Why is there 'dereference of possible null exception' warning when null check result is assigned to variable?


Working on enabling the feature to treat nullable warnings as errors and I am running into scenarios like below where I am getting CS8602: Dereference of possibly null reference warning.

List<string>? a = null;
var wasCreated = a != null;
//if (a != null) // using this doesnt give the warning
if (wasCreated) // using this gives the warning
{
    a.Add("b"); // Warning happens here.
}

Reading through the docs I didn't see any explicit statement calling out assigning null check result in variable and checking variable would not suffice. Is the compiler really incapable of identifying null check has happened when done that way?


Solution

  • This is a known limitation of current compiler. Introducing an intermediate variable will "break" the nullable flow analysis since compiler does not perform any kind of alias/value tracking in this case (due to potential cost in both performance and implementation as far as I understand).

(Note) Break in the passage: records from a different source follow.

Lemma completed_row_check response completed_at expires_at r :
  row_check r = true → is_prepared r = true → between 1 8192 (Z.of_nat (length response)) = true →
  op_prepared_at_unix_ms r ≤ completed_at ≤ expires_at → expires_at ≤ I64_MAX →
  row_check (completed_with response (sha256 response) completed_at expires_at r) = true ∧
  row_guard r (completed_with response (sha256 response) completed_at expires_at r) = true.
Proof.
  intros Hc Hp Hlen Ht He.
  destruct (row_check_view r Hc) as (_ & Hreq & Hprep & Hroute).
  simpl in Hc. unfold operation_check in Hc. to_prop.
  assert (PubState.blob_of 32 (sha256 response) = true) as Hsha by apply Nat.eqb_eq, sha256_length.
  simpl. unfold operation_check, operation_guard, completed_with. simpl.
  split; [|by rewrite Hp, !String.eqb_refl, bytes_eqb_refl, Z.eqb_refl].
  rewrite H2, Hroute, Hreq, Hlen, Hsha. unfold between. simpl.
  rewrite !(proj2 (Z.leb_le _ _)) by lia. simpl.
  reflexivity.
Qed.

Lemma completed_rows_update p response completed_at expires_at rows r :
  journal_inv rows → completion_ok p response completed_at expires_at →
  find_operation (p_operation_id p) rows = Some r → is_prepared r = true →
  op_prepared_at_unix_ms r = p_prepared_at p → op_route r = operation_id (p_route p) →
  COMPLETE_OPERATION_SQL response (sha256 response) completed_at expires_at (p_operation_id p) rows =
    Ok (completed_rows p response completed_at expires_at rows, 1) ∧
  journal_inv (completed_rows p response completed_at expires_at rows) ∧
  find_operation (p_operation_id p) (completed_rows p response completed_at expires_at rows) =
    Some (completed_with response (sha256 response) completed_at expires_at r).
Proof.
  intros [Hok Hsound Htotal Hprep] [Hm Hresp Hlen [Ht1 Ht2]] Hfind Hp Hpa Hroute.
  apply find_operation_elem in Hfind as Hin. destruct Hin as [Hin Hid].
  assert (∀ o, o ∈ rows → completes (p_operation_id p) o = true → o = r) as Honly.
  { intros o Ho Hc. unfold completes in Hc. to_prop.
    apply (rows_ok_unique rows o r operation_conflict_sym Hok); [done..|].
    apply (has_id_conflict (p_operation_id p)); [done|]. unfold has_id. by rewrite Hid, String.eqb_refl. }
  assert (completes (p_operation_id p) r = true) as Hcr.
  { unfold completes, has_id. by rewrite Hid, String.eqb_refl, Hp. }
  pose proof (rows_ok_check rows r Hok Hin) as Hcheck.
  destruct (completed_row_check response completed_at expires_at r Hcheck Hp Hlen) as [Hnew Hguard]; [lia|lia|].
  assert (List.filter (completes (p_operation_id p)) rows = [r]) as Hfilter.
  { destruct (filter_unique (completes (p_operation_id p)) rows Hok) as [Hf|(o & Ho & Hpo & Hf)].
    - intros x y Hx Hy. unfold completes in *. to_prop. by apply (has_id_conflict (p_operation_id p)).
    - assert (In r (List.filter (completes (p_operation_id p)) rows)) as Hr
        by (apply filter_In; split; [by apply list_elem_of_In|done]). by rewrite Hf in Hr.
    - rewrite Hf. by rewrite (Honly o). }
  assert (COMPLETE_OPERATION_SQL response (sha256 response) completed_at expires_at (p_operation_id p) rows =
    Ok (completed_rows p response completed_at expires_at rows, 1)) as Hup.
  { unfold COMPLETE_OPERATION_SQL.
    change (λ r, has_id (p_operation_id p) r && is_prepared r) with (completes (p_operation_id p)).
    rewrite (update_rows_intro operation_conflict_sym); [by rewrite Hfilter|done| |].
    - intros o Ho Hco. by rewrite (Honly o Ho Hco).
    - by intros x o _. }
  split_and!; [done|split|].
  - by apply (update_rows_ok operation_conflict_sym _ _ _ _ _ Hok Hup).
  - apply Forall_map, list.Forall_forall. intros o Ho. pose proof (elem_of_Forall _ _ _ Hsound Ho) as Hs.
    unfold apply_where. destruct (completes (p_operation_id p) o) eqn:Hco; [|done].
    rewrite (Honly o Ho Hco). exists (p_route p). split_and!; [done..|]. simpl.
    by intros l [= <-].
  - unfold completed_rows. by rewrite length_map.
  - unfold completed_rows. etransitivity; [|exact Hprep]. apply inj_le. clear.
    induction rows as [|x rows IH]; simpl; [lia|]. unfold apply_where at 1.
    destruct (completes (p_operation_id p) x) eqn:Hx; simpl.
    + destruct (is_prepared x); simpl; lia.
    + destruct (is_prepared x); simpl; lia.
  - unfold find_operation, completed_rows.
    rewrite (find_map_where (has_id (p_operation_id p))); [|by intros x Hx].
    unfold find_operation in Hfind. rewrite Hfind. simpl. unfold apply_where. by rewrite Hcr.
Qed.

    From this github comment:

    Closing as we've decided not to do this type of dependent/alias flow analysis in the compiler.

    Or this one:

    This is essentially asking for nullable to support alias tracking. That is a feature we've explicitly decided to not do in 8.0 due to the complexity. I have some doubts we'd ever be able to do it because of the inherent complexity of alias tracking in C#.
    Primary bug tracking this is #34644. Yes that is about indexers but it's the same fundamental problem: alias/value tracking.

    And several others similar - one, two, three. Also this commend about "path-independent flow analysis" is related too as far as I understand.